■ **What the task asks**:
What is wanted is the line holding "(** ** C3: the retry after a forced reset *)" and every later line through the end of the entries, set down exactly.

(Material to process Opens)

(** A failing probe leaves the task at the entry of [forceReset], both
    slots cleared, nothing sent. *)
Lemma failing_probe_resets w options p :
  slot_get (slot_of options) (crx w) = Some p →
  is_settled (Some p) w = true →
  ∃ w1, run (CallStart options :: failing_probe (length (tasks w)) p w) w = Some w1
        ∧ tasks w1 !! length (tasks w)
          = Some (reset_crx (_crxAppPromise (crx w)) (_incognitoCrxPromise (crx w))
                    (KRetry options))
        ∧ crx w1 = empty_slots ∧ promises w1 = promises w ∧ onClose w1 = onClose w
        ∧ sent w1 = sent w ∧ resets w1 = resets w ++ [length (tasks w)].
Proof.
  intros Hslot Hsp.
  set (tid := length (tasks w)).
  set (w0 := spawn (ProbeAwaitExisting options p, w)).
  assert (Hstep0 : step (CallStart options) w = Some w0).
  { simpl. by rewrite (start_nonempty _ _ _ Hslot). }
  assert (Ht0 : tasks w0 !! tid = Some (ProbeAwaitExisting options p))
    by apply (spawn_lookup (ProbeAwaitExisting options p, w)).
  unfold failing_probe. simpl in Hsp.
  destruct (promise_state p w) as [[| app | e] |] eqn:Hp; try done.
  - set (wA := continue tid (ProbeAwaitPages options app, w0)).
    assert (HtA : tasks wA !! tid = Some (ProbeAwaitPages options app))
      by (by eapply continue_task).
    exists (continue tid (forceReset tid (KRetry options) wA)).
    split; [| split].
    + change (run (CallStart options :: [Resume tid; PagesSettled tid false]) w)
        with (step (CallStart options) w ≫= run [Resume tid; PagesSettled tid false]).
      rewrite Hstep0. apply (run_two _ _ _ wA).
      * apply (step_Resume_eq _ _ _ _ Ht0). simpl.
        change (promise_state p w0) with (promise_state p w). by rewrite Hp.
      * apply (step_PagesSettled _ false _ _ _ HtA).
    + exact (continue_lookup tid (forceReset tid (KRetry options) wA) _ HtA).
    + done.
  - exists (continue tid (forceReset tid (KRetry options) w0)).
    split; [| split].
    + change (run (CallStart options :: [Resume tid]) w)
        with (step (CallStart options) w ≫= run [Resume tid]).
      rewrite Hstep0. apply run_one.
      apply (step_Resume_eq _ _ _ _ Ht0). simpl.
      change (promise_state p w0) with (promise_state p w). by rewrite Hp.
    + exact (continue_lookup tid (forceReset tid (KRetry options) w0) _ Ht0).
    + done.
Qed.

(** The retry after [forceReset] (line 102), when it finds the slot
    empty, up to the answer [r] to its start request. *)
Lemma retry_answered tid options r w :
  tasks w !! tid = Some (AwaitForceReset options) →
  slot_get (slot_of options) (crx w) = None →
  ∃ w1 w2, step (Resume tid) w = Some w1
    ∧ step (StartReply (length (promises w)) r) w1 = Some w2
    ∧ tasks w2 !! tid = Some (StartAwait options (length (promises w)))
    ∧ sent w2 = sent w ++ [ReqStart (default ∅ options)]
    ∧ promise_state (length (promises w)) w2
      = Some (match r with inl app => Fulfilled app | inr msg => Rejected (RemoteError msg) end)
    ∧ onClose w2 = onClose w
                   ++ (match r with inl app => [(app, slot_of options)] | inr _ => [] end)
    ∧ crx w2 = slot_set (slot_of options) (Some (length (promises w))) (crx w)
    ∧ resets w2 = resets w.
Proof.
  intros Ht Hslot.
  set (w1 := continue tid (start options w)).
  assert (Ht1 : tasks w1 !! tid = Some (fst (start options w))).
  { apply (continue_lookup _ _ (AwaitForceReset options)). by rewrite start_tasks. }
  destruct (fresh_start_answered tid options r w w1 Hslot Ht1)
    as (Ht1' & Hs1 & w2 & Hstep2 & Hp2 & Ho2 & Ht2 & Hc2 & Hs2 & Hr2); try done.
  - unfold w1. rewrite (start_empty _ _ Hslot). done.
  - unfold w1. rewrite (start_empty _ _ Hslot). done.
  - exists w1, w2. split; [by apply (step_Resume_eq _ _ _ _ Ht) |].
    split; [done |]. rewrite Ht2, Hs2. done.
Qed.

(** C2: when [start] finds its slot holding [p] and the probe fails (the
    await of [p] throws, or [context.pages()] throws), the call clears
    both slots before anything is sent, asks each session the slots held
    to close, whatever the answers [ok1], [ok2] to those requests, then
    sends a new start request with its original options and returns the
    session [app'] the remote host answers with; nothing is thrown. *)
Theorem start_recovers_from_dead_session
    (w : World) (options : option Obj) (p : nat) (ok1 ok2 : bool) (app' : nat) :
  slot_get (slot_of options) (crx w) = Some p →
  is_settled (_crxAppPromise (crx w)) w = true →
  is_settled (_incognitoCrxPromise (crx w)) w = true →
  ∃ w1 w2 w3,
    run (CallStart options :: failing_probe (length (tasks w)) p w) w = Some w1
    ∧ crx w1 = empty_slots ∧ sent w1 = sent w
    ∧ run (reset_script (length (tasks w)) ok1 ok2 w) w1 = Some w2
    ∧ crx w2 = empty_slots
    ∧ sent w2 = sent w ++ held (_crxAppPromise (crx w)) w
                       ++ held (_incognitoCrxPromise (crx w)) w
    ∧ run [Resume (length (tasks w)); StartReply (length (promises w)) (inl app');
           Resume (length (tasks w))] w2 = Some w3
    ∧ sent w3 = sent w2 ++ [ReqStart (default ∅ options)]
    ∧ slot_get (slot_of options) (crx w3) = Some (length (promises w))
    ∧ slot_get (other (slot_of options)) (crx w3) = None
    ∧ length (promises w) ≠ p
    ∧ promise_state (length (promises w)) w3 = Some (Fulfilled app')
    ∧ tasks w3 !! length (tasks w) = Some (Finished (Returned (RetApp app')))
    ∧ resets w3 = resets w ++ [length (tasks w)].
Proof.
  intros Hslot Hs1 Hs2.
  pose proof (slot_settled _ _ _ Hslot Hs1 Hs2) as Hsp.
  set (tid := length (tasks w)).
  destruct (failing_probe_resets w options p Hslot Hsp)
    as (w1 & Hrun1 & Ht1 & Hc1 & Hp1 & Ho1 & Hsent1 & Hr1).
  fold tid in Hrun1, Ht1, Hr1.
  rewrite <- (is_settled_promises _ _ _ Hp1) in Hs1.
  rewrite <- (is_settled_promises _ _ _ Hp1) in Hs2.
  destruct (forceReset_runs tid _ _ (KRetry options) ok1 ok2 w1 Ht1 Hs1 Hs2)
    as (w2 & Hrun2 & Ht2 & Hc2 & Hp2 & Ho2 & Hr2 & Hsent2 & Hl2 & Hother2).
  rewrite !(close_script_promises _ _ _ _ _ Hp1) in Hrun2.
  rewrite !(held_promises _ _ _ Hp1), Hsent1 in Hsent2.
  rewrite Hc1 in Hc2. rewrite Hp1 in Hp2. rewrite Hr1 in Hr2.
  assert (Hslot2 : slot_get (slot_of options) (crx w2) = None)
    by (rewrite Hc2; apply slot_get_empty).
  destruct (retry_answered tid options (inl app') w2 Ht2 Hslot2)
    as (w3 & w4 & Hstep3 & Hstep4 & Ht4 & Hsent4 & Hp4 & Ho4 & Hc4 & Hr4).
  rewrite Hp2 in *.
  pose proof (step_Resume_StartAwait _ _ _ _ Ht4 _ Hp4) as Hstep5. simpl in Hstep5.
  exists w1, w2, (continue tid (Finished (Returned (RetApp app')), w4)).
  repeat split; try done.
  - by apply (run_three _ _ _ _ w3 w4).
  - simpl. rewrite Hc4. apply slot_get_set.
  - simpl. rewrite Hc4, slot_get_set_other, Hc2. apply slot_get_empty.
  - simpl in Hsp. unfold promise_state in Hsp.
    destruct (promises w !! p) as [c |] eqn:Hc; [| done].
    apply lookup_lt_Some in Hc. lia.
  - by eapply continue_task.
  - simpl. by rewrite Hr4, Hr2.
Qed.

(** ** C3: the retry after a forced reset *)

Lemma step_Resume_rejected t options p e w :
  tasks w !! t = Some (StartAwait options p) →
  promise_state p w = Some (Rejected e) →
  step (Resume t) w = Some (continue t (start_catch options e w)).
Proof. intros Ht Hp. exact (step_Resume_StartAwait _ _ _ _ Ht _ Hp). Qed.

(Material to process Closes)

■ **Solution for this problem**:
(** ** C3: the retry after a forced reset *)

Lemma step_Resume_rejected t options p e w :
  tasks w !! t = Some (StartAwait options p) →
  promise_state p w = Some (Rejected e) →
  step (Resume t) w = Some (continue t (start_catch options e w)).
Proof. intros Ht Hp. exact (step_Resume_StartAwait _ _ _ _ Ht _ Hp). Qed.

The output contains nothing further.